First, an effects-based analysis gives commanders no way to know, at the time of the attack, how to determine the parameters of lawful conduct. Many commanders might well simply disregard the law entirely as no longer relevant — an invitation to unrestricted warfare and much greater harm to civilians. It is undoubtedly more protective to follow the law of war's central obligations: attack only military objectives; refrain from indiscriminate or disproportionate attacks; and take precautions to minimize harm to civilians through choice of weapons, provision of warnings and other steps.
Second, a focus on effects incentivizes the enemy to simply surround itself with civilians in every conceivable location and circumstance, effectively guaranteeing greater civilian casualties and increased civilian suffering. As the United Nations Secretary General has reported, along with media around the world, Hamas does exactly that, storing weapons in schools, hospitals and mosques and locating tunnels under residential houses, mosques and other civilian property.
Importantly, Hamas's use of the civilian population as a shield — a blatant violation of the law of war — does not in any way absolve Israel of its obligations to comply with the law's fundamental obligations to protect civilians, including the principle of proportionality. But the effects-based analysis, or numbers game, not only minimizes Hamas's legal responsibility for such civilian harm, but actually rewards it for exploiting the law's protections for civilians by suggesting — wrongly — that every civilian death in Gaza is an Israeli war crime.
For both legal and practical reasons, therefore, conflating asymmetry and proportionality is both inaccurate and harmful to the law of war's core purposes.
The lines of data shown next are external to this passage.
(* ===== verification/Marshal.v ===== *)
(** The standard library functions behind [spec/surface.go]
    [capabilitySurfaceEntry]: [json.Marshal] of a configuration (compact, keys in
    order, HTML characters escaped), SHA-256 and lower-case hexadecimal. *)
From stdpp Require Import options.
From S2P Require Import Prelude GoStrings Json.

(** ** [json.Marshal] *)

Definition hex_char (n : Z) : ascii :=
  if (n <? 10)%Z then ascii_of_nat (Z.to_nat n + 48) else ascii_of_nat (Z.to_nat n + 87).

Definition unicode_escape (c : ascii) : string :=
  let n := Z.of_nat (nat_of_ascii c) in
  String "\" (String "u" (String "0" (String "0"
    (String (hex_char (n / 16)) (String (hex_char (n mod 16)) ""))))).

Definition quote : ascii := "034".

Definition escape_byte (c : ascii) : string :=
  let n := nat_of_ascii c in
  if bool_decide (c = quote) || bool_decide (c = "\"%char) then String "\" (String c "")
  else if bool_decide (n = 8) then "\b"
  else if bool_decide (n = 9) then "\t"
  else if bool_decide (n = 10) then "\n"
  else if bool_decide (n = 12) then "\f"
  else if bool_decide (n = 13) then "\r"
  else if (n <? 32) || contains_byte c "<>&" then unicode_escape c
  else String c "".

(** U+2028 and U+2029 are escaped too. *)
Fixpoint escape (s : string) : string :=
  match s with
  | String "226" (String "128" (String "168" r)) => "\u2028" +:+ escape r
  | String "226" (String "128" (String "169" r)) => "\u2029" +:+ escape r
  | String c r => escape_byte c +:+ escape r
  | "" => ""
  end.
Definition marshal_string (s : string) : string :=
  String quote "" +:+ escape s +:+ String quote "".

Definition marshal_number (n : number) : string :=
  match n with NInt z => pretty z | NFloat lit => lit end.

Fixpoint marshal (v : value) : string :=
  match v with
  | VNull => "null"
  | VBool true => "true"
  | VBool false => "false"
  | VNum n => marshal_number n
  | VStr s => marshal_string s
  | VList l => "[" +:+ join "," (map marshal l) +:+ "]"
  | VMap m => "{" +:+ join "," (map (λ kv, marshal_string kv.1 +:+ ":" +:+ marshal kv.2) m) +:+ "}"
  | VOther => ""
  end.

(** ** SHA-256 *)

Module Sha256.
Open Scope Z_scope.

Definition word (z : Z) : Z := z mod 2 ^ 32.
Definition rotr (n x : Z) : Z := Z.lor (Z.shiftr x n) (word (Z.shiftl x (32 - n))).

(** The round constants are the leading fractional bits of the cube roots of the
    first 64 primes, the initial state those of the square roots of the first
    eight. *)
Definition is_prime (n : nat) : bool := forallb (λ d, negb (n mod d =? 0)%nat) (seq 2 (n - 2)).
Definition primes : list Z := map Z.of_nat (List.filter is_prime (seq 2 310)).
Fixpoint cube_root (bits : nat) (root n : Z) : Z :=
  match bits with
  | O => root
  | S bits =>
      let root' := root + 2 ^ Z.of_nat bits in
      cube_root bits (if root' * root' * root' <=? n then root' else root) n
  end.
Definition K : list Z :=
  Eval vm_compute in map (λ p, word (cube_root 40 0 (p * 2 ^ 96))) (take 64 primes).
Definition H0 : list Z :=
  Eval vm_compute in map (λ p, word (Z.sqrt (p * 2 ^ 64))) (take 8 primes).

Definition big_endian (n : nat) (z : Z) : list Z :=
  map (λ i, Z.shiftr z (8 * Z.of_nat i) mod 256) (rev (seq 0 n)).
Definition pad (bytes : list Z) : list Z :=
  let l := length bytes in
  bytes ++ [0x80] ++ replicate ((119 - l mod 64) mod 64) 0 ++ big_endian 8 (8 * Z.of_nat l).

Fixpoint words (bytes : list Z) : list Z :=
  match bytes with
  | a :: b :: c :: d :: r => (((a * 256 + b) * 256 + c) * 256 + d) :: words r
  | _ => []
  end.

(** The message schedule, latest word first. *)
Fixpoint schedule (n : nat) (w : list Z) : list Z :=
  match n with
  | O => w
  | S n =>
      let at_ i := default 0 (w !! i) in
      let s0 := Z.lxor (Z.lxor (rotr 7 (at_ 14%nat)) (rotr 18 (at_ 14%nat))) (Z.shiftr (at_ 14%nat) 3) in
      let s1 := Z.lxor (Z.lxor (rotr 17 (at_ 1%nat)) (rotr 19 (at_ 1%nat))) (Z.shiftr (at_ 1%nat) 10) in
      schedule n (word (at_ 15%nat + s0 + at_ 6%nat + s1) :: w)
  end.

Definition round (st : list Z) (kw : Z * Z) : list Z :=
  match st with
  | [a; b; c; d; e; f; g; h] =>
      let S1 := Z.lxor (Z.lxor (rotr 6 e) (rotr 11 e)) (rotr 25 e) in
      let ch := Z.lxor (Z.land e f) (Z.land (Z.lxor e 0xffffffff) g) in
      let t1 := h + S1 + ch + kw.1 + kw.2 in
      let S0 := Z.lxor (Z.lxor (rotr 2 a) (rotr 13 a)) (rotr 22 a) in
      let maj := Z.lxor (Z.lxor (Z.land a b) (Z.land a c)) (Z.land b c) in
      [word (t1 + S0 + maj); a; b; c; word (d + t1); e; f; g]
  | _ => st
  end.
Definition block (h : list Z) (w : list Z) : list Z :=
  zip_with (λ x y, word (x + y)) h
    (foldl round h (combine K (rev (schedule 48 (rev w))))).

Fixpoint blocks (fuel : nat) (h w : list Z) : list Z :=
  match fuel, w with
  | S fuel, _ :: _ => blocks fuel (block h (take 16 w)) (drop 16 w)
  | _, _ => h
  end.
Definition sum (bytes : list Z) : list Z :=
  let w := words (pad bytes) in
  mjoin (map (big_endian 4) (blocks (length w) H0 w)).
End Sha256.

Definition bytes_of (s : string) : list Z :=
  map (λ c, Z.of_nat (nat_of_ascii c)) (String.list_ascii_of_string s).

Definition hex_byte (z : Z) : string :=
  String (hex_char (z / 16)) (String (hex_char (z mod 16)) "").
Definition hex (bytes : list Z) : string := String.concat "" (map hex_byte bytes).

Definition Sum256 (s : string) : list Z := Sha256.sum (bytes_of s).

Example sum256_abc :
  hex (Sum256 "abc") = "ba7816bf8f01cfea414140de5dae2223b00361a396177a9cb410ff61f20015ad".
Proof. by vm_compute. Qed.

Example sum256_two_blocks :
  hex (Sum256 "abcdbcdecdefdefgefghfghighijhijkijkljklmklmnlmnomnopnopq") =
  "248d6a61d20638b8e5c026930c3e6039a33ce45964ff2167f6ecedd419db06c1".
Proof. by vm_compute. Qed.

Example marshal_sample :
  marshal (VMap [("a<", VList [VNum (NInt (-3)); VNull; VStr (String "010" "&")])]) =
  "{" +:+ marshal_string "a<" +:+ ":[-3,null," +:+ marshal_string (String "010" "&") +:+ "]}".
Proof. by vm_compute. Qed.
Disproportionate does not mean asymmetric, nor does it mean "more than." And asymmetrical does not mean disproportionate, nor does it mean criminal. They are simply wholly different concepts: one a factual game of numbers and one a comprehensive legal analysis.
Indeed, widely different numbers of civilian casualties between two sides in a conflict says nothing about the proportionality of particular attacks on specific targets. News reports of civilians killed or wounded in the course of combat in Gaza tell us of tragedy and loss. They tell us of the horrors of urban warfare and the challenges of fighting against a terrorist group bent on using the civilian population as a shield for its operatives, rocket launchers and weapons caches. They tell us that we must be more vigilant in condemning and holding accountable those who exploit civilians for tactical and strategic advantage. They tell us that commanders launching attacks must fulfill all obligations to minimize civilian harm and be held accountable when they do not. But numbers of casualties alone do not provide answers about proportionality or legality — you need both law and all the facts, not just numbers, to do that.
Blank is clinical professor of law and director of the International Humanitarian Law Clinic at the Emory University School of Law.